La ira de los dioses

Soy muy poco dado a las creencias. Apenas he creído, si acaso, en la mirada cómplice de mi perro, en el abrazo de los pocos hermanos electos que el destino trajo hasta mi puerta, en la mano que sujeta la mía cuando caminamos, ella sabe de quién hablo. Todo o casi todo lo demás lo he puesto siempre en duda por ese afán mío de entender el mundo, como si fuese posible, y por mi certeza de que todo es mutable, móvil, cambiante.

En todas las épocas ha habido dioses únicos y verdaderos a los que se debía rendir el culto exigido. Sin irnos muy lejos, hace dos mil años, década arriba, década abajo, Willy Toledo hubiese sido igualmente puesto ante la justicia si le hubiese dado por cagarse en Júpiter Tonante y en la fértil Ops, su menos famosa madre (aunque su nombre sea la raíz etimológica de "opus", las vueltas que da la lengua). Sin embargo, de haberlo hecho hoy nadie hubiese alegado que se sentía ofendido en sus sentimientos religiosos y le hubiera llevado al juzgado por blasfemo.

La libertad de expresión debe incluir la grosería, por más que sea desagradable, barriobajera, maleducada y chillona, adjetivos que parecen una descripción de ese cómico que no tiene la menor gracia.
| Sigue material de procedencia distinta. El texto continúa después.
(** ** The penalty *)

Lemma get_min_block_weight_range (version : Z) : 20000 <= get_min_block_weight version <= 300000.
Proof.
  unfold get_min_block_weight. repeat zcase;
    unfold CRYPTONOTE_BLOCK_GRANTED_FULL_REWARD_ZONE_V1,
      CRYPTONOTE_BLOCK_GRANTED_FULL_REWARD_ZONE_V2,
      CRYPTONOTE_BLOCK_GRANTED_FULL_REWARD_ZONE_V5; lia.
Qed.

(** The reward the protocol means: [base * (1 - ((w - m) / m)^2)], rounded down,
    for a block of weight [w] over the effective median [m]. *)
Definition penalized_reward (base m w : Z) : Z := base * (m * m - (w - m) * (w - m)) / (m * m).

Definition reward_spec (base m w : Z) : option Z :=
  if w <=? m then Some base
  else if 2 * m <? w then None
  else Some (penalized_reward base m w).

Lemma penalized_reward_lt (base m w : Z) :
  0 < base -> 0 < m -> m < w <= 2 * m -> 0 <= penalized_reward base m w < base.
Proof.
  intros Hb Hm Hw. unfold penalized_reward.
  assert (0 < (w - m) * (w - m) <= m * m) by nia. split.
  - apply Z.div_pos; nia.
  - apply Z.div_lt_upper_bound; nia.
Qed.

Lemma penalized_reward_zero (m w : Z) : penalized_reward 0 m w = 0.
Proof. unfold penalized_reward. by rewrite Z.mul_0_l, Zdiv_0_l. Qed.

(** Dividing the 128-bit product twice by the median is one division by its square. *)
Lemma double_division (p m : Z) :
  0 <= p < 2 ^ 128 -> 0 < m -> in_u64 m ->
  let '(q1h, q1l, _, _) := div128_64 (p / 2 ^ 64) (p mod 2 ^ 64) m in
  let '(q2h, q2l, _, _) := div128_64 q1h q1l m in
  q2h * 2 ^ 64 + q2l = p / (m * m) /\ q2l = (p / (m * m)) mod 2 ^ 64.
Proof.
  intros Hp Hm Hm64.
  assert (in_u64 (p / 2 ^ 64)) as H1.
  { split; [apply Z.div_pos; lia|]. apply Z.div_lt_upper_bound; lia. }
  rewrite div128_64_spec by (try apply u64_range; done).
  assert (p / 2 ^ 64 * 2 ^ 64 + p mod 2 ^ 64 = p) as -> by (pose proof (Z.div_mod p (2 ^ 64)); lia).
  assert (0 <= p / m < 2 ^ 128) as Hq.
  { split; [apply Z.div_pos; lia|]. apply Z.le_lt_trans with p; [|lia].
    apply Z.div_le_upper_bound; [lia|]. nia. }
  assert (in_u64 (p / m / 2 ^ 64)) as H2.
  { split; [apply Z.div_pos; lia|]. apply Z.div_lt_upper_bound; lia. }
  rewrite div128_64_spec by (try apply u64_range; done).
  assert (p / m / 2 ^ 64 * 2 ^ 64 + (p / m) mod 2 ^ 64 = p / m) as ->
    by (pose proof (Z.div_mod (p / m) (2 ^ 64)); lia).
  rewrite (Z.div_div p m m) by lia.
  pose proof (Z.div_mod (p / (m * m)) (2 ^ 64)). lia.
Qed.

(** What [get_block_reward] computes: the specified reward in every build, except
    that a debug build stops when a block over the median has no subsidy left. *)
Lemma get_block_reward_spec (ndebug : bool) (median w agc version height : Z) :
  0 <= median < 2 ^ 32 -> in_u64 w -> 0 <= agc <= MONEY_SUPPLY -> 0 <= height ->
  let base := base_block_reward agc height in
  let m := Z.max median (get_min_block_weight version) in
  get_block_reward ndebug median w agc version height =
    if negb ndebug && (base =? 0) && (m <? w) && (w <=? 2 * m) then Abort
    else Val (reward_spec base m w).
Proof.
  intros Hmed Hw Hagc Hh base m. unfold get_block_reward, reward_spec. fold base.
  pose proof (get_min_block_weight_range version) as Hz.
  assert ((if median <? get_min_block_weight version
           then get_min_block_weight version else median) = m) as -> by (zcase; lia).
  assert (300000 < 2 ^ 32) by lia.
  pose proof (base_block_reward_range agc height Hagc Hh) as Hb. fold base in Hb.
  unfold INITIAL_REWARD, MONEY_SUPPLY in Hb.
  rewrite (u64_small (2 * m)) by (unfold_words; lia).
  destruct (Z.leb_spec w m).
  { rewrite (proj2 (Z.ltb_ge m w)) by lia. by rewrite andb_false_r. }
  rewrite (proj2 (Z.ltb_lt m w)), andb_true_r by lia.
  destruct (Z.ltb_spec (2 * m) w).
  { rewrite (proj2 (Z.leb_gt w (2 * m))) by lia. by rewrite andb_false_r. }
  rewrite (proj2 (Z.leb_le w (2 * m))), andb_true_r by lia.
  rewrite (u64_small (2 * m - w)) by (unfold_words; lia).
  assert (0 <= (2 * m - w) * w < m * m) by nia.
  assert (m * m < 2 ^ 64) by nia.
  rewrite (u64_small ((2 * m - w) * w)) by (unfold_words; lia).
  rewrite mul128_spec by (unfold_words; lia). run.
  replace ((2 * m - w) * w) with (m * m - (w - m) * (w - m)) by ring.
  set (p := base * (m * m - (w - m) * (w - m))).
  assert (0 <= p < 2 ^ 128) by (unfold p; nia).
  pose proof (double_division p m) as D.
  destruct (div128_64 (p / 2 ^ 64) (p mod 2 ^ 64) m) as [[[q1h q1l] ?] ?].
  destruct (div128_64 q1h q1l m) as [[[q2h q2l] ?] ?].
  destruct D as [D1 D2]; [lia | lia | unfold_words; lia |].
  change (p / (m * m)) with (penalized_reward base m w) in D1, D2.
  assert (0 <= penalized_reward base m w <= base) as Hpr.
  { destruct (decide (base = 0)) as [->|]; [by rewrite penalized_reward_zero|].
    pose proof (penalized_reward_lt base m w). lia. }
  rewrite Z.mod_small in D2 by (unfold_words; lia).
  rewrite (c_assert_true _ (0 =? q2h)) by (apply Z.eqb_eq; lia). run. rewrite D2.
  destruct (Z.eqb_spec base 0) as [E|E].
  - rewrite E, penalized_reward_zero. by destruct ndebug.
  - rewrite andb_false_r, c_assert_true; [done|]. apply Z.ltb_lt.
    apply penalized_reward_lt; lia.
Qed.

(** Whatever the median and the weight, overflow included, the reward is never
    more than the subsidy. *)
Lemma get_block_reward_le (ndebug : bool) (median w agc version height r : Z) :
  in_u64 median -> in_u64 w -> 0 <= agc <= MONEY_SUPPLY -> 0 <= height ->
  get_block_reward ndebug median w agc version height = Val (Some r) ->
  0 <= r <= base_block_reward agc height.
Proof.
  intros Hmed Hw Hagc Hh. unfold get_block_reward.
  pose proof (get_min_block_weight_range version) as Hz.
  set (m := if median <? get_min_block_weight version
            then get_min_block_weight version else median).
  assert (20000 <= m /\ in_u64 m) as [Hm Hm64]
    by (unfold m; zcase; unfold_words; lia).
  pose proof (base_block_reward_range agc height Hagc Hh) as Hb.
  set (base := base_block_reward agc height) in *.
  unfold INITIAL_REWARD, MONEY_SUPPLY in Hb.
  destruct (Z.leb_spec w m); [intros [= <-]; lia|].
  destruct (Z.ltb_spec (u64 (2 * m)) w); [done|].
  set (k := u64 (u64 (u64 (2 * m) - w) * w)).
  assert (in_u64 k /\ k <= m * m) as [Hk Hkm].
  { split; [apply u64_range|]. destruct (decide (m < 2 ^ 32)) as [Hs|Hs].
    - unfold k. rewrite (u64_small (2 * m)) in * by (unfold_words; lia).
      rewrite (u64_small (2 * m - w)) by (unfold_words; lia).
      rewrite u64_small by (unfold_words; nia). nia.
    - pose proof (u64_range (u64 (u64 (2 * m) - w) * w)) as Hr. fold k in Hr.
      unfold_words. nia. }
  rewrite mul128_spec by (unfold_words; lia). run.
  set (p := base * k).
  assert (0 <= p < 2 ^ 128) as Hp by (unfold p; unfold_words; nia).
  pose proof (double_division p m) as D.
  destruct (div128_64 (p / 2 ^ 64) (p mod 2 ^ 64) m) as [[[q1h q1l] ?] ?].
  destruct (div128_64 q1h q1l m) as [[[q2h q2l] ?] ?].
  destruct D as [D1 D2]; [lia | lia | done |].
  assert (0 <= p / (m * m) <= base).
  { split; [apply Z.div_pos; nia|]. apply Z.div_le_upper_bound; unfold p; nia. }
  rewrite Z.mod_small in D2 by lia. rewrite D2.
  intros E. apply c_assert_bind, c_assert_bind in E. injection E as <-. lia.
Qed.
Pero por poca gracia que ten-ga o nos haga el tal Toledo, no podemos quemarlo en la simbólica hoguera de los herejes por el absurdo hecho de decir unas cuantas palabrotas que dentro de un par de milenios, teniendo en cuenta nuestro ritmo de olvido y desengaño, no molestarán a nadie porque ya para entonces tendremos otro dios único y verdadero, o tal vez ninguno y los humanos seamos por fin libres de aceptar nuestra soledad, nuestra majestuosa soledad ante el vacío.

Para que Toledo o cualquier otro no ofenda los sentimientos religiosos de alguien es suficiente con que ese alguien no le escuche, que le ignore, como han hecho los dioses con los humanos a lo largo de la historia. Todos los días, en todas las tabernas, campos de labor, granjas, talleres, oficinas, ministerios y prostíbulos se maldice y se blasfema porque uno se queda muy a gusto cuando suelta una retahíla de malsonancias bien despachadas. Pero eso no es motivo, no lo ha sido nunca, para que la ira de los dioses recaiga sobre nosotros, aunque, echando un ojo al retrovisor, que es siempre aconsejable, sea fácil comprobar que siempre ha sido muchísimo más temible la ira de los creyentes que la ira de los dioses.